**Entries shown**
BEGIN

(** On a sink without [setHeader], and for a [headers] field that is no
    object, the result is answered as if it had no [headers] field: no
    header call is made and nothing fails. *)
Theorem headers_ignored (kind : ObjKind) (ps : Props) (w : W) :
  res_setHeader r = None
  \/ (forall k hs, getProp (JObj kind ps) "headers" <> JObj k hs) ->
  resolveRouteResponse (Some r) (JObj kind ps) w
  = resolveRouteResponse (Some r) (JObj kind (dropKey "headers" ps)) w.
Proof.
  intros Hwhy.
  assert (forall w', applyHeaders r (JObj kind ps) w' = (w', Normal tt)) as Hleft.
  { intros w'. unfold applyHeaders. destruct Hwhy as [Hnone | Hprim].
    - destruct (truthy _ && _); [| reflexivity].
      apply forEntries_no_setHeader, Hnone.
    - destruct (getProp (JObj kind ps) "headers") as [| | | | | | | k hs] eqn:E;
        simpl; rewrite ?andb_false_r; try reflexivity.
      destruct (Hprim k hs eq_refl). }
  assert (forall w', applyHeaders r (JObj kind (dropKey "headers" ps)) w'
                     = (w', Normal tt)) as Hright.
  { intros w'. unfold applyHeaders. simpl.
    rewrite lookup_dropKey_same. destruct kind; reflexivity. }
  unfold resolveRouteResponse, tryCatch.
  enough (resolveTry (Some r) (JObj kind ps) w
          = resolveTry (Some r) (JObj kind (dropKey "headers" ps)) w) as ->
      by reflexivity.
  unfold resolveTry, http, explicit, noData, hasStatus, isOk, isFail.
  rewrite (hasOwn_dropKey kind "status" "headers") by other_key.
  rewrite !(getProp_dropKey kind "status" "headers") by other_key.
  rewrite !(getProp_dropKey kind "http" "headers") by other_key.
  rewrite !(getProp_dropKey kind "data" "headers") by other_key.
  destruct (negb (isFunction (res_status r)) || negb (isFunction (res_send r)));
    [reflexivity |].
  apply bind_ext_k. intros sent w'.
  destruct sent; [reflexivity |].
  destruct (negb _); [reflexivity |].
  rewrite (bind_skip _ _ _ (Hleft w')), (bind_skip _ _ _ (Hright w')). reflexivity.
Qed.

End HeadersIgnored.

Lemma headers_ignored_witness :
  resolveRouteResponse (Some recorder)
    (JObj KPlain [("status", JBool true); ("headers", JStr "X-Test: 1")]) []
  = resolveRouteResponse (Some recorder) (JObj KPlain [("status", JBool true)]) [].
Proof.
  apply (headers_ignored recorder KPlain
           [("status", JBool true); ("headers", JStr "X-Test: 1")] []).
  right. intros k hs E. discriminate E.
Defined.

(** ** Further properties of wrapRoute and createResponder *)

Section WrapperFacts.

Context {W : Type}.

Lemma resolve_capable (res : @Sink W) (response : JsVal) (w : W) :
  capable res = true ->
  resolveRouteResponse res response w
  = (fst (resolveRouteResponse res response w), Normal true).
Proof.
  intros Hcap. pose proof (resolve_returns res response w) as Hres.
  rewrite Hcap in Hres.
  destruct (resolveRouteResponse res response w) as [w' c].
  simpl in Hres. subst c. reflexivity.
Qed.

(** When the handler returns and the sink passes the guard, the handler
    returned by wrapRoute does what resolveRouteResponse does with the
    returned value and nothing else: the logger is not called, and the
    returned handler completes normally, whatever the sink does. *)
Theorem wrapRoute_answers_like_resolve
    (logger : @LoggerFn W) (tagPrefix : string) (handler : @Handler W)
    (options : @Options W) (req response : JsVal) (res : @Sink W) (w w1 : W) :
  capable res = true ->
  handler req res w = (w1, Normal response) ->
  wrapRoute logger tagPrefix handler options req res w
  = (fst (resolveRouteResponse res response w1), Normal tt).
Proof.
  intros Hcap Hret. unfold wrapRoute, tryCatch. unfold bind at 1. rewrite Hret.
  unfold bind at 1. rewrite (resolve_capable res response w1 Hcap). reflexivity.
Qed.

(** The same for the responder returned by createResponder, which resolves
    to true. *)
Theorem createResponder_answers_like_resolve
    (logger : @LoggerFn W) (options : @Options W) (workFn : @WorkFn W)
    (response : JsVal) (res : @Sink W) (w w1 : W) :
  capable res = true ->
  workFn w = (w1, Normal response) ->
  createResponder logger res options workFn w
  = (fst (resolveRouteResponse res response w1), Normal true).
Proof.
  intros Hcap Hret. unfold createResponder, tryCatch. unfold bind at 1. rewrite Hret.
  unfold bind at 1. rewrite (resolve_capable res response w1 Hcap). reflexivity.
Qed.


(** Silent by default: with no logger given to makeRouteUtils nor to
    wrapRoute, a throwing handler leads to the 500 on the sink and to
    nothing else. *)
Theorem silent_by_default
    (tagPrefix tag : option string) (handler : @Handler W)
    (req err : JsVal) (r : @ResLike W) (w w1 : W) :
  handler req (Some r) w = (w1, Throw err) ->
  ru_wrapRoute (makeRouteUtils None tagPrefix) handler
    {| opt_tag := tag; opt_logger := None |} req (Some r) w
  = if res_headersSent r w1 then (w1, Normal tt)
    else (callStatus (Some r) (JNum 500) ;;
          callJson (Some r)
            (JObj KPlain [("error", if truthy (getProp err "message")
                                    then getProp err "message"
                                    else JStr "Unexpected error")])) w1.
Proof.
  intros Hthrow. simpl. unfold wrapRoute, tryCatch. unfold bind at 1.
  rewrite Hthrow. unfold pickLogger. cbn [opt_logger opt_tag].
  unfold bind at 1. unfold noopLogger, ret.
  unfold bestEffort500. unfold bind at 1. unfold readHeadersSent.
  destruct (res_headersSent r w1); reflexivity.
Qed.

End WrapperFacts.

Lemma wrapRoute_answers_like_resolve_witness :
  wrapRoute recLogger "" (fun _ _ => ret (JObj KPlain [("status", JBool true);
                                                       ("data", JStr "pong")]))
    noOptions JUndefined (Some recorder) []
  = ([EStatus (JNum 200); EJson (JStr "pong")], Normal tt).
Proof.
  exact (wrapRoute_answers_like_resolve recLogger ""
           (fun _ _ => ret (JObj KPlain [("status", JBool true); ("data", JStr "pong")]))
           noOptions JUndefined
           (JObj KPlain [("status", JBool true); ("data", JStr "pong")])
           (Some recorder) [] [] eq_refl eq_refl).
Defined.

Lemma createResponder_answers_like_resolve_witness :
  createResponder recLogger (Some recorder) noOptions
    (ret (JObj KPlain [("status", JBool false); ("data", JStr "oops")])) []
  = ([EStatus (JNum 400);
      EJson (JObj KPlain [("error", JStr "RequestFailed"); ("message", JStr "oops")])],
     Normal true).
Proof.
  exact (createResponder_answers_like_resolve recLogger noOptions
           (ret (JObj KPlain [("status", JBool false); ("data", JStr "oops")]))
           (JObj KPlain [("status", JBool false); ("data", JStr "oops")])
           (Some recorder) [] [] eq_refl eq_refl).
Defined.


Lemma silent_by_default_witness :
  ru_wrapRoute (makeRouteUtils None None) (fun _ _ => throw (JStr "boom"))
    noOptions JUndefined (Some recorder) []
  = ([EStatus (JNum 500); EJson (JObj KPlain [("error", JStr "Unexpected error")])],
     Normal tt).
Proof.
  exact (silent_by_default None None (fun _ _ => throw (JStr "boom"))
           JUndefined (JStr "boom") recorder [] [] eq_refl).
Defined.

(** ** A sink that fails the guard *)

Lemma resolve_noSend (response : JsVal) (t : Trace) :
  resolveRouteResponse (Some recorderNoSend) response t = (t, Normal false).
Proof. apply resolve_incapable. reflexivity. Qed.

(** A sink without [send] fails the guard although its [status] and [json]
    work.  The handler returned by wrapRoute then never sends what its
    handler returned: it logs the whole returned value, with the tag as
    [route], under the tag, through the logger of the options when there is
    one, and, when nothing has been sent, answers 500 with
    [{error: "UnexpectedResponseShape"}]. *)
Theorem wrapRoute_unexpected_shape
    (logger : @LoggerFn Trace) (tagPrefix : string) (handler : @Handler Trace)
    (tag : option string) (req response : JsVal) (t t1 : Trace) :
  handler req (Some recorderNoSend) t = (t1, Normal response) ->
  let route := routeTag tagPrefix tag req in
  wrapRoute logger tagPrefix handler {| opt_tag := tag; opt_logger := Some recLogger |}
    req (Some recorderNoSend) t
  = (t1 ++ ELog (JObj KPlain [("message", JStr "Unexpected response shape");
                              ("response", response);
                              ("route", JStr route)]) route
        :: (if committed t1 then []
            else [EStatus (JNum 500);
                  EJson (JObj KPlain [("error", JStr "UnexpectedResponseShape")])]),
     Normal tt).
Proof.
  intros Hret route. unfold wrapRoute, tryCatch. unfold bind at 1. rewrite Hret.
  unfold bind at 1. rewrite resolve_noSend.
  unfold pickLogger. cbn [opt_logger opt_tag]. fold route.
  unfold bind at 1. unfold recLogger at 1, emit at 1.
  unfold bestEffort500, bind at 1, readHeadersSent.
  change (res_headersSent recorderNoSend ?x) with (committed x).
  rewrite committed_snoc_log.
  destruct (committed t1); cbn [negb].
  - reflexivity.
  - cbv [bind callStatus callJson recorderNoSend recorder res_status res_json emit ret].
    rewrite <- !app_assoc. reflexivity.
Qed.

END

**Exercise objective**
Retype the entries above exactly, but only from the line containing "ru_wrapRoute (makeRouteUtils None tagPrefix)" through the line containing "unfold bestEffort500. unfold", both included.

**Written answer**
  ru_wrapRoute (makeRouteUtils None tagPrefix) handler
    {| opt_tag := tag; opt_logger := None |} req (Some r) w
  = if res_headersSent r w1 then (w1, Normal tt)
    else (callStatus (Some r) (JNum 500) ;;
          callJson (Some r)
            (JObj KPlain [("error", if truthy (getProp err "message")
                                    then getProp err "message"
                                    else JStr "Unexpected error")])) w1.
Proof.
  intros Hthrow. simpl. unfold wrapRoute, tryCatch. unfold bind at 1.
  rewrite Hthrow. unfold pickLogger. cbn [opt_logger opt_tag].
  unfold bind at 1. unfold noopLogger, ret.
  unfold bestEffort500. unfold bind at 1. unfold readHeadersSent.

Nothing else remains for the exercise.